### Work order
The reply to the records below should contain exactly the lines from the line with "r_ID <$> concat" through the line with "Definition modelConfigStoreKey (scope", and nothing besides.

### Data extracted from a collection

(** The next batch of a dump, kept rows only; an empty one is skipped. *)
Definition nextBatch (rows : list budgetDumpRow) (gens : gmap string Z) (txs : list TxOutcome) (x : Tables) : Place :=
  match keepUnresetRows (take dumpBatchSize rows) gens (budgetResetGens x) with
  | [] => DumpCheck (drop dumpBatchSize rows) gens txs
  | batch => DumpWrite NotAfter batch (drop dumpBatchSize rows) (Some gens) txs
  end.

(** After a transaction: a deadlock of a dump is left to the next one, any other
    error ends it; [ResetExpiredBudgets] stops at every error. *)
Definition afterTx (rows : list budgetDumpRow) (gens : option (gmap string Z)) (tx : TxOutcome) (txs : list TxOutcome) : Place :=
  match gens, tx with
  | Some gens, (Committed | Deadlock) => DumpCheck rows gens txs
  | None, Committed =>
      match rows with [] => Returned Dumped | _ => DumpWrite Before (take dumpBatchSize rows) (drop dumpBatchSize rows) None txs end
  | _, _ => Returned DumpFailed
  end.

(** [ResetExpiredBudgets]: the rows to persist after a sweep. *)
Definition ResetExpiredBudgets (reset : list TableBudget) (txs : list TxOutcome) : Place :=
  let rows := sortRows ((fun b => dumpRow b (CurrentUsage b)) <$> reset) in
  match rows with [] => Returned Dumped | _ => DumpWrite Before (take dumpBatchSize rows) (drop dumpBatchSize rows) None txs end.

Variable supportsBatchedDump : bool.
Lemma rate_moves_quiet p p' : moves p None p' -> quiet p p'.
Proof.
  intros Hm. inversion Hm as [id k now r ? Hb Hk| | | |k now Hb|f ? Hb|k x Hb]; subst; [exact (rate_body_load _ _ _ _ _ _ Hb Hk)|..].
  all: destruct p as [| | |now' [] done' []| | | | | | | | | | | | | | |]; cbn in Hb; repeat case_match; simplify_eq/=; unfold quiet; rewrite ?afterReset_pending;
    first [split; [unfold afterReset; by destruct (isDue _)|by left]|split; [done|]; solve [by left|by right]].
Qed.

Lemma rate_moves_writes p id old new p' : moves p (Some (id, old, new)) p' -> writes p id old new p'.
Proof.
  intros Hm. inversion Hm as [|? k now ? fs ? ? Hb Hk|? ? ? Hb|? ? ? ? Hb| | |]; subst; [exact (rate_body_load _ _ _ _ _ _ Hb Hk)|..];
    destruct p; cbn in Hb; repeat case_match; simplify_eq; constructor.
Qed.

(** ** The ledger *)

(** The tokens and requests a rate limit has counted. *)
Definition counted (r : TableRateLimit) : Z * Z := (c_CurrentUsage (Token r), c_CurrentUsage (Request r)).

(** One counter after a commit that may have reset it: what it held if its
    boundary is the old one, and zero otherwise. *)
Definition carried (dim : TableRateLimit -> Counter) (old new : option TableRateLimit) (n : Z) : Z :=
  if bool_decide (c_LastReset ∘ dim <$> old = c_LastReset ∘ dim <$> new) then n else 0.

Definition bookCounts (p : Place) (old new : option TableRateLimit) (usage : option (Z * Z)) : option (Z * Z) :=
  match p with
  | Bump _ n _ =>
      (fun u => let t := carried Token old new u.1 in let q := carried Request old new u.2 in
         (if shouldUpdateTokens n then wrap64 (t + tokensUsed n) else t, if shouldUpdateRequests n then wrap64 (q + 1) else q)) <$> usage
  | BumpBy _ tokens requests => (fun u => (wrap64 (u.1 + tokens), wrap64 (u.2 + requests))) <$> usage
  | ResetAt _ _ _ _ _ _ _ => (fun u => (carried Token old new u.1, carried Request old new u.2)) <$> usage
  | Rebase _ tokens requests _ _ => Some (tokens, requests)
  | Upsert _ config => Some (default (counted config) usage)
  | StoreRateLimit _ r => Some (counted r)
  | Adopt _ _ => usage
  | _ => None
  end.

Lemma carried_some dim old new n : carried dim (Some old) (Some new) n = if decide (c_LastReset (dim old) = c_LastReset (dim new)) then n else 0.
Proof. unfold carried. cbn. repeat case_bool_decide; case_decide; congruence. Qed.

Lemma zeroAt_usage target c : (forall t, target = Some t -> c_LastReset c < t) ->
  c_CurrentUsage (zeroAt target c) = if decide (c_LastReset c = c_LastReset (zeroAt target c)) then c_CurrentUsage c else 0.
Proof.
  intros Hl. destruct target as [t|]; cbn; [|by rewrite decide_True]. specialize (Hl t eq_refl). by rewrite decide_False by lia.
Qed.

Lemma resetCounter_usage target c :
  c_CurrentUsage (resetCounter target c).2 = if decide (c_LastReset c = c_LastReset (resetCounter target c).2) then c_CurrentUsage c else 0.
Proof.
  destruct target as [t|]; cbn; [|by rewrite decide_True]. destruct (Z.ltb_spec (c_LastReset c) t); cbn; [|by rewrite decide_True].
  by rewrite decide_False by lia.
Qed.

Lemma adopt_counted r now c : rateLimitAdopt r now = Some c -> counted c = counted r.
Proof.
  unfold rateLimitAdopt, adoptCounter. intros Hc. repeat case_match; simplify_eq/=; done.
Qed.

Lemma count_counted r tokens ut ur : counted (count r tokens ut ur) =
  (if ut then wrap64 (c_CurrentUsage (Token r) + tokens) else c_CurrentUsage (Token r),
   if ur then wrap64 (c_CurrentUsage (Request r) + 1) else c_CurrentUsage (Request r)).
Proof. by destruct ut, ur. Qed.

Lemma count_boundaries r tokens ut ur : c_LastReset (Token (count r tokens ut ur)) = c_LastReset (Token r) /\
  c_LastReset (Request (count r tokens ut ur)) = c_LastReset (Request r).
Proof. by destruct ut, ur. Qed.

Lemma book_counts p id old new p' : moves p (Some (id, old, new)) p' -> counted <$> new = bookCounts p old new (counted <$> old).
Proof.
  intros Hw%rate_moves_writes. inversion Hw as [? n ? o token request Ht Hq| | | | | | |? ? ? ? Hc|]; subst; cbn -[count]; try done.
  - rewrite count_counted, !carried_some. destruct (count_boundaries (setCounters o (zeroAt token (Token o)) (zeroAt request (Request o)))
      (tokensUsed n) (shouldUpdateTokens n) (shouldUpdateRequests n)) as [-> ->]. cbn. by rewrite <- (zeroAt_usage token), <- (zeroAt_usage request).
  - rewrite !carried_some. cbn. by rewrite <- !resetCounter_usage.
  - by rewrite (adopt_counted _ _ _ Hc).
Qed.

Definition countsOf : gmap string (nat * TableRateLimit) -> string -> list Commit -> option (Z * Z) := ledger counted bookCounts.

Definition incrementOf (p : Place) : option (string * Increment) := match p with Bump id n _ => Some (id, n) | _ => None end.

Definition increments : nat -> list Commit -> list (string * Increment) := entries incrementOf.

Lemma counting : Entering body pending incrementOf (Returned Counted) (Returned Absent).
Proof.
  constructor; [done|done|apply rate_moves_quiet|]. intros p i old new p' Hw%rate_moves_writes. inversion Hw; subst; solve [by right|by left].
Qed.
(** The budgets of customers are added without looking at those already seen. *)
Definition collectBudgetsFromHierarchy (gs : Store) (vk : VirtualKey) (requestedProvider : string) : gmap string (list TableBudget) :=
  let x := fold_left (fun x pc => if bool_decide (pc_Provider pc = requestedProvider) then addBudgets gs (pc_Provider pc) true (pc_Budgets pc) x else x)
             (vk_ProviderConfigs vk) (∅, ∅) in
  let x := addBudgets gs "VK" true (vk_Budgets vk) x in
  let x := addBudgets gs "Team" true (match teamOf gs vk with Some team => tm_Budgets team | None => [] end) x in
  let x := addBudgets gs "Customer" false (match teamCustomerOf gs vk with Some c => cu_Budgets c | None => [] end) x in
  snd (addBudgets gs "Customer" false (match ownCustomerOf gs vk with Some c => cu_Budgets c | None => [] end) x).

Definition collectBudgetIDsFromMemory (gs : Store) (vk : VirtualKey) (provider : string) : list string :=
  b_ID <$> concat (snd <$> iter _ (collectBudgetsFromHierarchy gs vk provider)).

Definition collectRateLimitIDsFromMemory (gs : Store) (vk : VirtualKey) (provider : string) : list string :=
  r_ID <$> concat (snd <$> iter _ (collectRateLimitsFromHierarchy gs vk provider)).

(** ** What applies to a model *)

Definition modelConfigStoreKey (scope scopeID modelKey : string) (provider : option string) : string :=
  let base := match provider with Some p => modelKey +:+ ":" +:+ p | None => modelKey end in
  if bool_decide (scope = "") || bool_decide (scope = ModelConfigScopeGlobal) then base
  else scope +:+ ":" +:+ scopeID +:+ ":" +:+ base.

Definition findScopedModelOnlyConfig (gs : Store) (scope scopeID model : string) : option ModelConfig :=
  let tryKey := fun modelKey => modelConfigs gs !! modelConfigStoreKey scope scopeID modelKey None in
  match GetBaseModelName with
  | Some base =>
      if bool_decide (base model = model) then tryKey model
      else match tryKey (base model) with Some mc => Some mc | None => tryKey model end
  | None => tryKey model
  end.

(** The four tiers, without repeated IDs. *)
Fixpoint dedupConfigs (seen : list string) (l : list (option ModelConfig)) : list ModelConfig :=
  match l with
  | [] => []
  | None :: l => dedupConfigs seen l
  | Some mc :: l => if bool_decide (mc_ID mc ∈ seen) then dedupConfigs seen l else mc :: dedupConfigs (mc_ID mc :: seen) l
  end.

Definition collectModelConfigsFor (gs : Store) (scope scopeID model : string) (provider : option string) : list ModelConfig :=
  let loadKey := fun modelKey prov => modelConfigs gs !! modelConfigStoreKey scope scopeID modelKey prov in
  dedupConfigs []
    [match provider with Some _ => loadKey model provider | None => None end;
     findScopedModelOnlyConfig gs scope scopeID model;
     match provider with Some _ => loadKey modelConfigWildcard provider | None => None end;
     loadKey modelConfigWildcard None].

Definition modelConfigEntityKey (mc : ModelConfig) : string :=
  let name := if bool_decide (mc_ModelName mc = modelConfigWildcard) then "AllModels" else mc_ModelName mc in
  "Model:" +:+ name +:+ match mc_Provider mc with Some p => ":Provider:" +:+ p | None => "" end +:+
  (if bool_decide (mc_Scope mc = "") || bool_decide (mc_Scope mc = ModelConfigScopeGlobal) then ""
   else ":" +:+ mc_Scope mc +:+ ":" +:+ default "" (mc_ScopeID mc)).

Definition loadModelConfigBudgets (gs : Store) (mc : ModelConfig) : list TableBudget := omap (LoadBudget gs) (mc_Budgets mc).

Definition providerStr (provider : string) : option string := if bool_decide (provider = "") then None else Some provider.

(** The budgets of the configurations by entity, in [CheckModelBudget] and its scoped form. *)
Definition modelBudgets (gs : Store) (scope scopeID model provider : string) : gmap string (list TableBudget) :=
  fold_left (fun m mc => match loadModelConfigBudgets gs mc with [] => m | bs => <[modelConfigEntityKey mc := bs]> m end)
    (collectModelConfigsFor gs scope scopeID model (providerStr provider)) ∅.

Definition modelRateLimits (gs : Store) (scope scopeID model provider : string) : gmap string (list TableRateLimit) :=
  fold_left (fun m mc => match id ← mc_RateLimitID mc; LoadRateLimit gs id with Some r => <[modelConfigEntityKey mc := [r]]> m | None => m end)
    (collectModelConfigsFor gs scope scopeID model (providerStr provider)) ∅.

(** ** The rows an alert looks at *)

Definition CollectBudgetsForVK (gs : Store) (vk : VirtualKey) (provider : string) : list TableBudget :=
  concat (snd <$> iter _ (collectBudgetsFromHierarchy gs vk provider)).

(** The rows whose ID is not in the list yet are appended, in order. *)
Definition addRows (have rows : list TableBudget) : list TableBudget :=
  fold_left (fun have b => if bool_decide (b_ID b ∈ b_ID <$> have) then have else have ++ [b]) rows have.

Definition CollectBudgetsForModelConfigs (gs : Store) (mcs : list ModelConfig) : list TableBudget :=
  addRows [] (concat (loadModelConfigBudgets gs <$> mcs)).

(** ** The checks by level *)

Definition CheckVirtualKeyBudget (gs : Store) (vk : VirtualKey) (provider : string) (baselines : gmap string F) (now : Time) : Decision :=
  CheckBudget (collectBudgetsFromHierarchy gs vk provider) baselines now.

Definition CheckVirtualKeyRateLimit (gs : Store) (vk : VirtualKey) (provider : string) (tb rb : gmap string Z) (now : Time) : Decision :=
  CheckRateLimit (collectRateLimitsFromHierarchy gs vk provider) tb rb now.

Definition CheckProviderBudget (gs : Store) (provider : string) (baselines : gmap string F) (now : Time) : Decision :=
  match p ← providers gs !! provider; id ← p_BudgetID p; LoadBudget gs id with
  | Some b => CheckBudget {[provider := [b]]} baselines now
  | None => DecisionAllow
  end.

Definition CheckProviderRateLimit (gs : Store) (provider : string) (tb rb : gmap string Z) (now : Time) : Decision :=
  match p ← providers gs !! provider; id ← p_RateLimitID p; LoadRateLimit gs id with
  | Some r => CheckRateLimit {[provider := [r]]} tb rb now
  | None => DecisionAllow
  end.

Definition CheckModelBudget (gs : Store) (model provider : string) (baselines : gmap string F) (now : Time) : Decision :=
  CheckBudget (modelBudgets gs ModelConfigScopeGlobal "" model provider) baselines now.

Definition CheckModelRateLimit (gs : Store) (model provider : string) (tb rb : gmap string Z) (now : Time) : Decision :=
  CheckRateLimit (modelRateLimits gs ModelConfigScopeGlobal "" model provider) tb rb now.

Definition CheckScopedModelBudget (gs : Store) (scope scopeID model provider : string) (baselines : gmap string F) (now : Time) : Decision :=
  if bool_decide (scope = "") || bool_decide (scopeID = "") then DecisionAllow
  else CheckBudget (modelBudgets gs scope scopeID model provider) baselines now.

Definition CheckScopedModelRateLimit (gs : Store) (scope scopeID model provider : string) (tb rb : gmap string Z) (now : Time) : Decision :=
  if bool_decide (scope = "") || bool_decide (scopeID = "") then DecisionAllow
  else CheckRateLimit (modelRateLimits gs scope scopeID model provider) tb rb now.

Definition CollectTeamBudgets (gs : Store) (teamID : string) : list TableBudget :=
  if bool_decide (teamID = "") then [] else match teams gs !! teamID with Some team => omap (LoadBudget gs) (tm_Budgets team) | None => [] end.

Definition CollectTeamRateLimits (gs : Store) (teamID : string) : list TableRateLimit :=
  if bool_decide (teamID = "") then []
  else match team ← teams gs !! teamID; id ← tm_RateLimitID team; LoadRateLimit gs id with Some r => [r] | None => [] end.

Definition CollectCustomerBudgets (gs : Store) (customerID : string) : list TableBudget :=
  if bool_decide (customerID = "") then []
  else match customers gs !! customerID with Some c => omap (LoadBudget gs) (cu_Budgets c) | None => [] end.

Definition CollectCustomerRateLimits (gs : Store) (customerID : string) : list TableRateLimit :=
  if bool_decide (customerID = "") then []
  else match c ← customers gs !! customerID; id ← cu_RateLimitID c; LoadRateLimit gs id with Some r => [r] | None => [] end.

Definition CheckTeamBudget (gs : Store) (teamID : string) (baselines : gmap string F) (now : Time) : Decision :=
  match CollectTeamBudgets gs teamID with
  | [] => DecisionAllow
  | l => CheckBudget {["Team:" +:+ teamID := l]} baselines now
  end.

(** The team's rate limit is looked up for an empty ID as well. *)
Definition CheckTeamRateLimit (gs : Store) (teamID : string) (tb rb : gmap string Z) (now : Time) : Decision :=
  match team ← teams gs !! teamID; id ← tm_RateLimitID team; LoadRateLimit gs id with
  | Some r => CheckRateLimit {["Team:" +:+ teamID := [r]]} tb rb now
  | None => DecisionAllow
  end.

Definition CheckCustomerBudget (gs : Store) (customerID : string) (baselines : gmap string F) (now : Time) : Decision :=
  match CollectCustomerBudgets gs customerID with
  | [] => DecisionAllow
  | l => CheckBudget {["Customer:" +:+ customerID := l]} baselines now
  end.

Definition CheckCustomerRateLimit (gs : Store) (customerID : string) (tb rb : gmap string Z) (now : Time) : Decision :=
  match CollectCustomerRateLimits gs customerID with
  | [] => DecisionAllow
  | l => CheckRateLimit {["Customer:" +:+ customerID := l]} tb rb now
  end.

### The answer
  r_ID <$> concat (snd <$> iter _ (collectRateLimitsFromHierarchy gs vk provider)).

(** ** What applies to a model *)

Definition modelConfigStoreKey (scope scopeID modelKey : string) (provider : option string) : string :=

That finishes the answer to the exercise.